Rohm and Haas- Vignesh Sivaguru
Kathon 886 MW is a liquid biocide used in large metalworking fluid tanks (above 1,000-gallon capacity). Very small quantities sufficient to treat large tanks. It is 10x more effective than competitive biocides. Customers who asked for a biocide to use for smaller reservoirs (50-gallon to 100-gallon). Market survey shows this was the most common reservoir size for small machines. This led to the development by Rohm and Haas, of Kathon MWX.
Kathon MWX was a new biocide that killed microorganisms in metalworking fluids and is able to be used in smaller reservoirs. However, it underperformed in terms of sales expectations.
In the first 5 months, 74 boxes were sold against the first-year target of 1,350 boxes.
Joan Macey had identified a market potential of $20 million, saying that lack of awareness among small users was the problem. “We do not have enough competition to build demand”.
Both can be used in only 70% of metalworking fluids. Competitive biocides are only compatible in 45% of commercial metalworking fluids. This is a huge benefit of the Kathons.
There were a few products put out by competitors for central systems, including the Triadine-10, Gluteraldehyde, and Proxel. Rohm and Haas conducted tests to demonstrate that Kathon 886 MW was still most cost effective among competitors for central systems. The Sump Saver tablets were considered less effective against bacteria/fungi, and only worked for three days. Again, the Kathon MWX is a much more effective product. Dowicil 75 worked against bacteria and fungi but produced a horrible odor. Any attempts to rectify the odor generally backfired.

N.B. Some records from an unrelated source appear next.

(* ===== verification/OracleReads.v ===== *)
(** The oracles that read their source themselves ([test/oracle/oracle.go],
    [Counts]; [test/oracle/nexmark.go], [readNexmark]): they come to their end,
    and answer for the whole of the source. *)
From S2P Require Import Prelude Core State Operators Window WindowStore WindowRun Oracle WindowOracle.
From S2P Require Import Nexmark NexmarkSpec Transform NexmarkOracle MaxBidOracle HotItemsSpec Q5.
From S2P Require Generator.

(** * Counts *)

Inductive counts_error :=
| CountsSpec (e : oracle_error)
| CountsOpen (e : Generator.generator_error)
| CountsNext (e : Generator.generator_error).

Fixpoint counts_loop (fuel : nat) (spec : Spec) (src : Generator.Generator) (counts : gmap RowKey Z)
    : option (result counts_error (gmap RowKey Z)) :=
  match fuel with
  | O => None
  | S fuel =>
      match Generator.Next src with
      | (Err e, _) => Some (Err (CountsNext e))
      | (Ok None, _) => Some (Ok counts)
      | (Ok (Some rec), src) => counts_loop fuel spec src (accumulate spec counts rec)
      end
  end.

(** One turn for each record and one for the end. *)
Definition Counts (cfg : Generator.GeneratorConfig) (spec : Spec) : option (result counts_error (gmap RowKey Z)) :=
  match check spec with
  | Err e => Some (Err (CountsSpec e))
  | Ok _ =>
      let src := Generator.NewGenerator cfg in
      match Generator.Open src with
      | Err e => Some (Err (CountsOpen e))
      | Ok _ => counts_loop (S (Z.to_nat (Generator.Count cfg))) spec src ∅
      end
  end.

(** All that a generator produces. *)
Definition generated (cfg : Generator.GeneratorConfig) : list Record_ :=
  Generator.element cfg <$> seqZ 0 (Generator.Count cfg).

Lemma counts_loop_next fuel spec cfg p counts :
  p < Generator.Count cfg ->
  counts_loop (S fuel) spec (Generator.MkGenerator cfg p) counts =
  counts_loop fuel spec (Generator.MkGenerator cfg (add64 p 1)) (accumulate spec counts (Generator.element cfg p)).
Proof.
  intros Hp. cbn [counts_loop]. unfold Generator.Next. cbn [Generator.cfg Generator.pos]. by rewrite (proj2 (Z.leb_gt _ _)).
Qed.

Lemma counts_loop_from cfg spec p counts :
  Generator.Count cfg <= max_int64 -> 0 <= p <= Generator.Count cfg ->
  counts_loop (S (Z.to_nat (Generator.Count cfg - p))) spec (Generator.MkGenerator cfg p) counts =
  Some (Ok (foldl (accumulate spec) counts (Generator.element cfg <$> seqZ p (Generator.Count cfg - p)))).
Proof.
  intros Hc. remember (Z.to_nat (Generator.Count cfg - p)) as n eqn:En. revert p counts En.
  induction n as [|n IH]; intros p counts En Hp.
  - assert (p = Generator.Count cfg) as -> by lia. cbn [counts_loop]. unfold Generator.Next.
    cbn [Generator.cfg Generator.pos]. by rewrite Z.leb_refl, Z.sub_diag.
  - rewrite counts_loop_next by lia. rewrite add64_id by (unfold_ints; lia). rewrite (IH (p + 1)) by lia.
    rewrite (seqZ_cons p) by lia. cbn [fmap list_fmap foldl]. repeat f_equal; lia.
Qed.

(** [Counts] answers for every record the generator produces, and refuses exactly
    the specifications and the configurations that [check] and [Open] do. *)
Theorem Counts_of_all cfg spec :
  Generator.Count cfg <= max_int64 ->
  Counts cfg spec = Some (match check spec, Generator.Open (Generator.NewGenerator cfg) with
                          | Err e, _ => Err (CountsSpec e)
                          | _, Err e => Err (CountsOpen e)
                          | Ok _, Ok _ => wrap_err CountsSpec (countRecords (generated cfg) spec)
                          end).
Proof.
  intros Hc. unfold Counts, countRecords. destruct (check spec) as [[]|]; [|done].
  destruct (Generator.Open (Generator.NewGenerator cfg)) as [[]|] eqn:Eo; [|done].
  apply Generator.Open_ok in Eo as (Hpos & _). pose proof (counts_loop_from cfg spec 0 ∅ Hc ltac:(lia)) as H.
  rewrite Z.sub_0_r in H. exact H.
Qed.

(** * The Nexmark oracles *)

(** All the events of a source. *)
Definition events (c : NexmarkConfig) : list Record_ := At c <$> seqZ 0 (Count c).

Lemma read_loop_next {A} fuel (visit : A -> Record_ -> answer A) c p a :
  p < Count c ->
  read_loop (S fuel) visit (MkNexmark c p) a =
  match visit a (At c p) with Err e => Some (Err e) | Ok a => read_loop fuel visit (MkNexmark c (add64 p 1)) a end.
Proof. intros Hp. cbn [read_loop]. unfold Next. cbn [cfg pos]. by rewrite (proj2 (Z.leb_gt _ _)). Qed.

Lemma read_loop_from {A} (visit : A -> Record_ -> answer A) c p a :
  Count c <= max_int64 -> 0 <= p <= Count c ->
  read_loop (S (Z.to_nat (Count c - p))) visit (MkNexmark c p) a = Some (over visit (At c <$> seqZ p (Count c - p)) a).
Proof.
  intros Hc. remember (Z.to_nat (Count c - p)) as n eqn:En. revert p a En.
  induction n as [|n IH]; intros p a En Hp.
  - assert (p = Count c) as -> by lia. cbn [read_loop]. unfold Next. cbn [cfg pos]. by rewrite Z.leb_refl, Z.sub_diag.
  - rewrite read_loop_next by lia. rewrite (seqZ_cons p) by lia. cbn [fmap list_fmap over]. destruct (visit a (At c p)) as [a'|e]; [|done].
    rewrite add64_id by (unfold_ints; lia). rewrite (IH (p + 1)) by lia. cbn [mbind result_bind].
    replace (Z.succ p) with (p + 1) by lia. by replace (Z.pred (Count c - p)) with (Count c - (p + 1)) by lia.
Qed.

Lemma readNexmark_all {A} (visit : A -> Record_ -> answer A) c a :
  usable (NewNexmark c) -> readNexmark c visit a = Some (over visit (events c) a).
Proof.
  intros [Ho Hc _]. unfold readNexmark. rewrite Ho. pose proof Ho as Hpos. unfold Open in Hpos. cbn [cfg NewNexmark] in Hpos.
  destruct (Z.leb_spec (Count c) 0); [done|]. pose proof (read_loop_from visit c 0 a Hc ltac:(lia)) as H0.
  rewrite Z.sub_0_r in H0. exact H0.
Qed.

(** Every event is one the queries can read. *)
Lemma events_valid c : usable (NewNexmark c) -> config_fits c -> Forall bid_valid (events c).
Proof.
  intros Hu Hf. pose proof (usable_config _ Hu) as Hc. cbn [cfg NewNexmark] in Hc.
  apply Forall_fmap, Forall_forall. intros i _. cbn. unfold At, bid_valid, bidOf. destruct (TypeAt i); cbn [Key Value].
  - done.
  - done.
  - destruct (bid_at_ok c Hc Hf i) as (Hok & _). change (NexmarkTypeOf (EncodeBid (bid_at c i))) with (Ok (E := value_error) EventBid).
    cbn [negb]. rewrite bool_decide_true by done. cbn [negb].
    rewrite (proj2 (decode_bid (EncodeBid (bid_at c i)) (bid_at c i))) by done. done.
Qed.

Lemma with_bid_ok {A} rec (a : A) (f : Bid -> A) : bid_valid rec -> is_ok (with_bid rec a (fun bid => Ok (f bid))) = true.
Proof. intros Hv. rewrite with_bid_valid by done. unfold bid_valid in Hv. by destruct (bidOf rec) as [[bid|]|]. Qed.

Lemma over_ok {A} (visit : A -> Record_ -> answer A) recs a :
  (forall a rec, bid_valid rec -> is_ok (visit a rec) = true) -> Forall bid_valid recs -> is_ok (over visit recs a) = true.
Proof.
  intros Hv Hrecs. revert a. induction Hrecs as [|rec recs Hr _ IH]; intros a; [done|]. cbn.
  specialize (Hv a rec Hr). destruct (visit a rec) as [a'|]; [|done]. apply IH.
Qed.

(** The oracles of an opened source come to their end: they are the answers for
    all its events. *)
Theorem nexmark_oracles_read c factor divisor spec size :
  usable (NewNexmark c) -> config_fits c -> check spec = Ok tt -> 0 < size -> divisor <> 0 ->
  NexmarkQ0 c = Some (Ok (q0Records (events c))) /\
  (exists rows, NexmarkQ1 c factor = Some (Ok rows) /\ q1Records (events c) factor = Ok rows) /\
  (exists rows, NexmarkQ2 c divisor = Some (Ok rows) /\ q2Records (events c) divisor = Ok rows) /\
  (exists rows, NexmarkQ5 c spec = Some (Ok rows) /\ q5Records (events c) spec = Ok rows) /\
  (exists rows, NexmarkQ7 c size = Some (Ok rows) /\ q7Records (events c) size = Ok rows).
Proof.
  intros Hu Hf Hspec Hsize Hdiv. pose proof (events_valid c Hu Hf) as Hv.
  assert (forall {A} (visit : A -> Record_ -> answer A) a, (forall a rec, bid_valid rec -> is_ok (visit a rec) = true) ->
    exists r, readNexmark c visit a = Some (Ok r) /\ over visit (events c) a = Ok r) as Hread.
  { intros A visit a Hvis. rewrite readNexmark_all by done. pose proof (over_ok visit (events c) a Hvis Hv) as Hok.
    destruct (over visit (events c) a) as [r|]; [by exists r|done]. }
  assert (check (MkSpec size size) = Ok tt) as Hsz.
  { unfold check. cbn [Size Slide]. rewrite (proj2 (Z.leb_gt size 0)) by lia. rewrite Z.rem_same by lia. done. }
  split_and!.
  - unfold NexmarkQ0. rewrite readNexmark_all by done. f_equal. unfold q0Records. generalize (∅ : gmap NexmarkRow Z).
    clear. induction (events c) as [|rec recs IH]; intros m; [done|]. cbn. apply IH.
  - apply Hread. intros a rec Hr. by apply with_bid_ok.
  - unfold NexmarkQ2. rewrite (proj2 (Z.eqb_neq _ _)) by done. apply Hread. intros a rec Hr. unfold q2Accumulate.
    rewrite with_bid_valid by done. unfold bid_valid in Hr. destruct (bidOf rec) as [[bid|]|]; [by case_match|done..].
  - destruct (Hread _ (q5Accumulate spec) ∅) as (r & E1 & E2).
    { intros a rec Hr. by apply with_bid_ok. }
    exists (q5Select r). unfold NexmarkQ5, q5Records. rewrite Hspec, E1. cbn [lift_spec wrap_err mbind result_bind]. by rewrite E2.
  - unfold NexmarkQ7, q7Records. rewrite Hsz. cbn [lift_spec wrap_err mbind result_bind]. apply Hread.
    intros a rec Hr. by apply with_bid_ok.
Qed.

(** q5 over the events of an opened source, in time, sends on what the oracle
    answers, which reads the source again. *)
Theorem q5_over_source w rekey hot late c {S SE} `{KeyedStateLaws S SE} (s : S) l :
  spec_wf w -> NewQ5Rekey (size w) = Some rekey -> HotItems.NewQ5HotItems (size w) late = Some hot -> late <= max_int64 ->
  ks_view s = ∅ -> usable (NewNexmark c) -> config_fits c -> l ≫= event_record = events c -> in_time w min_int64 l ->
  let out := Pipeline.chain (q5_operators w rekey hot) s (l ++ [EvWatermark max_int64]) in
  Forall (fun o => op_err o = None) out.2 ->
  exists sent best, out.1 = Ok sent /\ NexmarkQ5 c (oracle_spec w) = Some (Ok best) /\
    sent ≫= event_record ≡ₚ hot_row w <$> map_to_list best.
Proof.
  intros Hw Hrekey Hhot Hlate Hs Hu Hf Hl Ht out He. pose proof (events_valid c Hu Hf) as Hv. rewrite <- Hl in Hv.
  destruct (q5_chain_any w rekey hot late s l) as (sent & best & E & _ & Hb & Hp); try done.
  exists sent, best. split; [exact E|]. split; [|exact Hp]. rewrite Hl in Hb.
  unfold NexmarkQ5, q5Records in *. destruct (check (oracle_spec w)) as [[]|]; [|done].
  cbn [lift_spec wrap_err mbind result_bind] in Hb. rewrite readNexmark_all by done.
  by destruct (over (q5Accumulate (oracle_spec w)) (events c) ∅) as [counts|]; [injection Hb as <-|].
Qed.
(* ===== verification/Crc32.v ===== *)
(** CRC-32 with the IEEE polynomial, as [hash/crc32.ChecksumIEEE] computes it,
    and what it detects. *)
From S2P Require Import Prelude.

(** One bit: the reversed polynomial is folded in when a one is shifted out. *)
Definition crc_step (c : Z) : Z :=
  if Z.odd c then Z.lxor (Z.shiftr c 1) 0xEDB88320 else Z.shiftr c 1.

Definition crc_byte (c : Z) (b : byte) : Z :=
  Nat.iter 8 crc_step (Z.lxor c (byte_to_Z b)).

Definition crc_state (c : Z) (l : bytes) : Z := foldl crc_byte c l.

Definition ChecksumIEEE (l : bytes) : Z :=
  Z.lxor (crc_state 0xFFFFFFFF l) 0xFFFFFFFF.

(** The check value every implementation publishes. *)
Example crc_check_value : ChecksumIEEE (str "123456789") = 0xCBF43926.
Proof. vm_compute. reflexivity. Qed.

(** * Facts *)

Lemma u32_testbit z : is_u32 z <-> 0 <= z /\ forall n, 32 <= n -> Z.testbit z n = false.
Proof.
  unfold is_u32. split.
  - intros Hz. split; [lia|]. intros n Hn. rewrite <- (Z.mod_small z (2 ^ 32)) by lia.
    apply Z.mod_pow2_bits_high. lia.
  - intros [H0 Hb]. split; [done|].
    assert (z = z mod 2 ^ 32) as ->; [|apply Z.mod_pos_bound; lia].
    apply Z.bits_inj'. intros n Hn. destruct (Z.lt_ge_cases n 32).
    + by rewrite Z.mod_pow2_bits_low.
    + rewrite Z.mod_pow2_bits_high by lia. by apply Hb.
Qed.

Lemma lxor_u32 a b : is_u32 a -> is_u32 b -> is_u32 (Z.lxor a b).
Proof.
  rewrite !u32_testbit. intros [? Ha] [? Hb]. split; [apply Z.lxor_nonneg; lia|].
  intros n Hn. by rewrite Z.lxor_spec, Ha, Hb.
Qed.

Lemma shiftr_u32 a : is_u32 a -> 0 <= Z.shiftr a 1 < 2 ^ 31.
Proof.
  unfold is_u32. rewrite Z.shiftr_div_pow2 by lia. change (2 ^ 1) with 2. intros Ha.
  split; [apply Z.div_pos; lia|apply Z.div_lt_upper_bound; lia].
Qed.

Lemma crc_step_u32 c : is_u32 c -> is_u32 (crc_step c).
Proof.
  intros Hc. pose proof (shiftr_u32 c Hc). unfold crc_step. case_match.
  - apply lxor_u32; unfold is_u32; lia.
  - unfold is_u32. lia.
Qed.

Lemma shiftr_odd c : c = 2 * Z.shiftr c 1 + Z.b2z (Z.odd c).
Proof.
  rewrite Z.shiftr_div_pow2 by lia. change (2 ^ 1) with 2.
  pose proof (Zmod_odd c). pose proof (Z.div_mod c 2 ltac:(lia)). destruct (Z.odd c); cbn; lia.
Qed.

(** The top bit tells which branch a step took, so that it can be undone. *)
Lemma crc_step_inj c d : is_u32 c -> is_u32 d -> crc_step c = crc_step d -> c = d.
Proof.
  intros Hc Hd E.
  assert (forall z, is_u32 z -> Z.testbit (Z.shiftr z 1) 31 = false) as Htop.
  { intros z Hz. pose proof (shiftr_u32 z Hz). rewrite <- (Z.mod_small (Z.shiftr z 1) (2 ^ 31)) by lia.
    by apply Z.mod_pow2_bits_high. }
  assert (forall z, is_u32 z -> Z.testbit (crc_step z) 31 = Z.odd z) as Hb.
  { intros z Hz. unfold crc_step. destruct (Z.odd z); [|by apply Htop].
    rewrite Z.lxor_spec, Htop by done. reflexivity. }
  assert (Z.odd c = Z.odd d) as Eo by (rewrite <- !Hb by done; congruence).
  assert (Z.shiftr c 1 = Z.shiftr d 1) as Es.
  { unfold crc_step in E. rewrite Eo in E. destruct (Z.odd d); [|done].
    apply (f_equal (fun z => Z.lxor z 0xEDB88320)) in E.
    by rewrite !Z.lxor_assoc, !Z.lxor_nilpotent, !Z.lxor_0_r in E. }
  rewrite (shiftr_odd c), (shiftr_odd d). congruence.
Qed.

Lemma crc_steps_u32 n c : is_u32 c -> is_u32 (Nat.iter n crc_step c).
Proof. intros Hc. induction n; [done|]. cbn. by apply crc_step_u32. Qed.

Lemma crc_steps_inj n c d :
  is_u32 c -> is_u32 d -> Nat.iter n crc_step c = Nat.iter n crc_step d -> c = d.
Proof.
  intros Hc Hd. induction n as [|n IH]; [done|]. cbn. intros E. apply IH.
  by apply crc_step_inj; [apply crc_steps_u32..|].
Qed.

Lemma byte_u32 b : is_u32 (byte_to_Z b).
Proof. pose proof (byte_to_Z_range b). unfold is_u32. lia. Qed.

Lemma crc_byte_u32 c b : is_u32 c -> is_u32 (crc_byte c b).
Proof. intros Hc. apply crc_steps_u32, lxor_u32; [done|apply byte_u32]. Qed.

Lemma crc_state_u32 c l : is_u32 c -> is_u32 (crc_state c l).
Proof. revert c. induction l as [|b l IH]; intros c Hc; [done|]. by apply IH, crc_byte_u32. Qed.

Lemma lxor_inj_r a b c : Z.lxor a c = Z.lxor b c -> a = b.
Proof.
  intros E. apply (f_equal (fun z => Z.lxor z c)) in E.
  by rewrite !Z.lxor_assoc, !Z.lxor_nilpotent, !Z.lxor_0_r in E.
Qed.

Lemma crc_byte_inj c d b : is_u32 c -> is_u32 d -> crc_byte c b = crc_byte d b -> c = d.
Proof.
  intros Hc Hd E. unfold crc_byte in E.
  apply crc_steps_inj, lxor_inj_r in E; [done|apply lxor_u32; [done|apply byte_u32]..].
Qed.

Lemma crc_byte_inj_byte c a b : is_u32 c -> crc_byte c a = crc_byte c b -> a = b.
Proof.
  intros Hc E. unfold crc_byte in E.
  apply crc_steps_inj in E; [|apply lxor_u32; [done|apply byte_u32]..].
  rewrite !(Z.lxor_comm c) in E. by apply lxor_inj_r, byte_to_Z_inj in E.
Qed.

Lemma crc_state_inj l c d : is_u32 c -> is_u32 d -> crc_state c l = crc_state d l -> c = d.
Proof.
  revert c d. induction l as [|b l IH]; intros c d Hc Hd E; [done|].
  apply (crc_byte_inj c d b); [done..|].
  by apply IH; [apply crc_byte_u32..|].
Qed.

Lemma crc_state_app c l k : crc_state c (l ++ k) = crc_state (crc_state c l) k.
Proof. apply foldl_app. Qed.

Lemma ChecksumIEEE_u32 l : is_u32 (ChecksumIEEE l).
Proof. apply lxor_u32; [apply crc_state_u32|]; unfold is_u32; lia. Qed.

(** Changing one byte changes the checksum. *)
Lemma ChecksumIEEE_one_byte l a b k :
  a <> b -> ChecksumIEEE (l ++ a :: k) <> ChecksumIEEE (l ++ b :: k).
Proof.
  intros Hab E. apply lxor_inj_r in E. rewrite !crc_state_app in E.
  assert (is_u32 (crc_state 0xFFFFFFFF l)) as Hs by (apply crc_state_u32; unfold is_u32; lia).
  change (crc_state ?s (?x :: k)) with (crc_state (crc_byte s x) k) in E.
  apply crc_state_inj in E; [|by apply crc_byte_u32..].
  by apply crc_byte_inj_byte in E.
Qed.
Lemma write_temp_frame dir name data d :
  frame (next d) (fun p => p = Join dir (name ++ tempSuffix)) d (write_temp dir name data d).2.
Proof.
  unfold write_temp. set (P := fun p => _). set (n := next d).
  unfold mbind at 1, M_bind at 1. destruct (fs_Create _ d) as [r d1] eqn:Ec.
  assert (frame n P d d1 /\ forall f, r = Ok f -> f = n) as [F Hf].
  { destruct (op_cases _ _ _ _ Ec) as (l & [[-> ->]|(f & Ef & ->)]); [by split|].
    injection Ef as <- <-. split; [|by intros ? [= <-]].
    transitivity (with_script l d); [by split|].
    refine (frame_create n P _ (with_script l d) _ _); done. }
  destruct r as [f|e]; [|done]. rewrite (Hf f) by done. clear f Hf Ec.
  etrans; [exact F|]. clearbody n.
  assert (forall f e, keeps (frame n P) (fun s : disk =>
    ignoring (fs_Remove (Join dir (name ++ tempSuffix))) e ((sf_Close f) s).2 : result io_error unit * disk)) as Hcl.
  { intros f e s. etrans.
    - apply (keeps_op n P (fun d => (tt, d))). done.
    - apply (keeps_ignoring (frame n P) (fs_Remove _) e), keeps_op.
      intros d'. by apply frame_set_entry. }
  apply (keeps_bind (frame n P)); [|intros _; apply (keeps_bind (frame n P)); [|intros _]].
  - apply (keeps_or_else _); [apply keeps_op; auto|apply Hcl].
  - apply (keeps_or_else _); [apply keeps_op; auto|apply Hcl].
  - apply (keeps_or_else _); [by apply keeps_op|].
    intros e. apply (keeps_ignoring (frame n P)), keeps_op. intros d'. by apply frame_set_entry.
Qed.

Lemma op_ok {A} (f : disk -> A * disk) d a d' :
  op f d = (Ok a, d') -> exists l, f (with_script l d) = (a, d').
Proof.
  intros E. destruct (op_cases _ _ _ _ E) as (l & [[? _]|(a' & Ea & [= <-])]); [done|]. eauto.
Qed.

Lemma or_else_ok {S FE} (m : M FE S unit) c s s' :
  (forall e s, is_ok (c e s).1 = false) -> or_else m c s = (Ok tt, s') -> m s = (Ok tt, s').
Proof.
  intros Hc. unfold or_else. destruct (m s) as [[[]|e] s1]; [done|].
  intros E. specialize (Hc e s1). by rewrite E in Hc.
Qed.

(** [p] now names a file of contents [c] that has been synced. *)
Definition held (d : disk) (p c : bytes) : Prop :=
  exists i h, hist d p = Some i :: h /\ inodes d !! i = Some (MkInode c true).

(** Nothing else is left for [p] to name. *)
Definition certain (d : disk) (p c : bytes) : Prop :=
  exists i, hist d p = [Some i] /\ inodes d !! i = Some (MkInode c true).

Lemma write_temp_ok dir name data d d' :
  write_temp dir name data d = (Ok tt, d') -> held d' (Join dir (name ++ tempSuffix)) data.
Proof.
  unfold write_temp. intros E.
  apply bind_ok in E as (f & d1 & Ec & E). apply op_ok in Ec as [l1 [= <- <-]].
  apply bind_ok in E as ([] & d2 & Ew & E). apply or_else_ok in Ew; [|done].
  apply op_ok in Ew as [l2 Ew].
  apply bind_ok in E as ([] & d3 & Es & E). apply or_else_ok in Es; [|done].
  apply op_ok in Es as [l3 Es]. apply or_else_ok in E; [|done]. apply op_ok in E as [l4 [= <-]].
  unfold disk_write in Ew. cbn in Ew. rewrite lookup_insert_eq in Ew. cbn in Ew. injection Ew as <-.
  unfold disk_sync in Es. cbn in Es. rewrite lookup_insert_eq in Es. cbn in Es. injection Es as <-.
  set (p := Join dir (name ++ tempSuffix)).
  exists (next d), (hist d p). split.
  - unfold hist at 1. cbn. by rewrite lookup_insert_eq.
  - cbn. by rewrite lookup_insert_eq.
Qed.

(** [writeFileSynced] touches its two names, and the final one only when it
    succeeds; then the name holds the data, synced. *)
Lemma write_spec dir name data d r d' :
  plain name -> writeFileSynced dir name data d = (r, d') ->
  frame (next d) (fun p => p = Join dir (name ++ tempSuffix) \/ p = Join dir name) d d' /\
  (r = Ok tt /\ held d' (Join dir name) data \/
   (exists e, r = Err e) /\ hist d' (Join dir name) = hist d (Join dir name)).
Proof.
  intros Hn. rewrite writeFileSynced_split.
  pose proof (write_temp_frame dir name data d) as F.
  pose proof (write_temp_ok dir name data d) as Hok.
  set (tmp := Join dir (name ++ tempSuffix)) in *. set (p := Join dir name).
  assert (tmp <> p) as Hne.
  { intros [_ E]%Join_inj; [|apply tmp_no_slash, Hn|apply Hn]. by apply (plain_tmp name name Hn) in E. }
  destruct (write_temp dir name data d) as [[[]|e] d1]; cbn [snd] in F.
  - intros E. specialize (Hok d1 eq_refl).
    destruct (op_cases _ _ _ _ E) as (l & [[-> ->]|([] & Er & ->)]).
    + split; [|right]; [|split; [eauto|]].
      * transitivity d1; [|by split]. eapply frame_weaken; [|exact F]. cbv beta. auto.
      * apply (fr_hist _ _ _ _ F). congruence.
    + split; [|left; split; [done|]].
      * transitivity d1; [eapply frame_weaken; [|exact F]; cbv beta; auto|].
        transitivity (with_script l d1); [by split|].
        change d' with (tt, d').2. rewrite <- Er. apply frame_rename; auto.
      * destruct Hok as (i & h & Hh & Hi). injection Er as <-. exists i, (hist d1 p). split; [|done].
        rewrite hist_set, decide_True by done. unfold current.
        change (hist (with_script l d1) tmp) with (hist d1 tmp). rewrite Hh. cbn.
        by rewrite hist_set, decide_False by congruence.
  - intros [= <- <-]. split; [eapply frame_weaken; [|exact F]; cbv beta; auto|].
    right. split; [eauto|]. apply (fr_hist _ _ _ _ F). congruence.
Qed.

Lemma held_frame n P d d' p c :
  frame n P d d' -> ~ P p -> disk_sound d -> (next d <= n)%nat -> held d p c -> held d' p c.
Proof.
  intros [_ _ Fh Fi] Hp Hs Hn (i & h & Hh & Hi). exists i, h. split.
  - by rewrite Fh.
  - rewrite Fi; [done|]. pose proof (Hs p i ltac:(rewrite Hh; left)). lia.
Qed.

Lemma certain_frame n P d d' p c :
  frame n P d d' -> ~ P p -> disk_sound d -> (next d <= n)%nat -> certain d p c -> certain d' p c.
Proof.
  intros [_ _ Fh Fi] Hp Hs Hn (i & Hh & Hi). exists i. split.
  - by rewrite Fh.
  - rewrite Fi; [done|]. pose proof (Hs p i ltac:(rewrite Hh; left)). lia.
Qed.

The main problems in this case were easily identifiable via the survey that Joan Macey conducted. According to the results, customers discarded used metalworking fluids after three weeks, which is about how long Kathon MWX works to keep fluid usable- however, compared to competitive products, less Kathon is required for the same effects. This information should be common knowledge among potential customers. Only 20% of participants remembered the Kathon MWX information packet, and even after being reminded were still apprehensive about safety issues. After an explanation, these fears subsided. This is a problem- the safety aspects, easiness of use, and benefits of the product should be first and foremost in consumers’ minds. If the information packet is not memorable, that is also a problem. The majority of users got their metalworking fluids from two or more small, local tool or supply shops within 30 miles of their businesses, as well as “one of the large national formulators.” This is also something worth noting.
The marketing strategy of Kathon MWX does not stress or put forth the values it offers enough. Customers should be given repeated exposure to the cost effectiveness, efficiency, and easy usability of the product, rather than a crowded information packet which end-users will not read. Customers need to have a sense of the brand- since Kathon 886 MW is a popular and well trusted product, associating Kathon MWX with its large reservoir counterpart is a good marketing strategy. Customers who asked for a small reservoir version should be contacted directly and offered two sample packets of Kathon MWX.
Overall, Rohm and Haas, like Joan Macey said, have a good product that has great potential. They simply need to make the potential customers aware of the benefits and value the product has to offer, the economic value of which is only one.